**PROBLEM TO WORK ON**:
From the first line of the records through the line containing "as (Hjson &", retype every line exactly and nothing else.

**AVAILABLE DATA**:
(** [C9] For every delivery whose handler returns messages, each message
    is published to the exchange stored under its key ['exchange'] and
    with the routing key stored under its key ['queue'] when the key is
    present, and otherwise to the consumer's own exchange and with the
    consumer's own queue name; the body is the value under ['body'].  One
    [message.publish] metric is emitted per message. *)
Theorem C9_publish_targets_and_metric basic_deliver body clock self o self' t
    json_body (messages : list Message) :
  on_message basic_deliver body clock self = (o, self', t) ->
  Callback_func json_body ∈ t ->
  callback_func self json_body = Return (Some messages) ->
  exists ch,
    _channel self = Some ch
    /\ List.filter is_publish t
       = map (fun message : Message =>
                OnChannel ch
                  (basic_publish
                     (default (VStr (exchange self)) (message !! "exchange"))
                     (default (VStr (queue_name self)) (message !! "queue"))
                     (default VNone (message !! "body"))))
             messages
    /\ List.filter (is_incr (statsd_prefix self +:+ "message.publish")) t
       = map (fun _ => Statsd_incr (statsd_prefix self +:+ "message.publish")) messages.
Proof.
  intros Hrun Hin Hcb.
  destruct (handler_invoked _ _ _ _ _ _ _ _ Hrun Hin)
    as (Hjson & text & sd & ch & Hdec & Hsd & Hch).
  rewrite (on_message_handled _ _ _ _ _ _ _ _ _ Hdec Hsd Hch Hjson Hcb) in Hrun.
  injection Hrun as <- <- <-. exists ch. split; [done|]. cbn [default]. split.
  - count_calls. rewrite app_nil_r. apply map_ext. intros message.
    unfold response_publish, dict_get. by repeat destruct (message !! _).
  - count_calls. by rewrite app_nil_r.
Qed.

**ANSWER AREA**:
(** [C9] For every delivery whose handler returns messages, each message
    is published to the exchange stored under its key ['exchange'] and
    with the routing key stored under its key ['queue'] when the key is
    present, and otherwise to the consumer's own exchange and with the
    consumer's own queue name; the body is the value under ['body'].  One
    [message.publish] metric is emitted per message. *)
Theorem C9_publish_targets_and_metric basic_deliver body clock self o self' t
    json_body (messages : list Message) :
  on_message basic_deliver body clock self = (o, self', t) ->
  Callback_func json_body ∈ t ->
  callback_func self json_body = Return (Some messages) ->
  exists ch,
    _channel self = Some ch
    /\ List.filter is_publish t
       = map (fun message : Message =>
                OnChannel ch
                  (basic_publish
                     (default (VStr (exchange self)) (message !! "exchange"))
                     (default (VStr (queue_name self)) (message !! "queue"))
                     (default VNone (message !! "body"))))
             messages
    /\ List.filter (is_incr (statsd_prefix self +:+ "message.publish")) t
       = map (fun _ => Statsd_incr (statsd_prefix self +:+ "message.publish")) messages.
Proof.
  intros Hrun Hin Hcb.
  destruct (handler_invoked _ _ _ _ _ _ _ _ Hrun Hin)
    as (Hjson & text & sd & ch & Hdec & Hsd & Hch).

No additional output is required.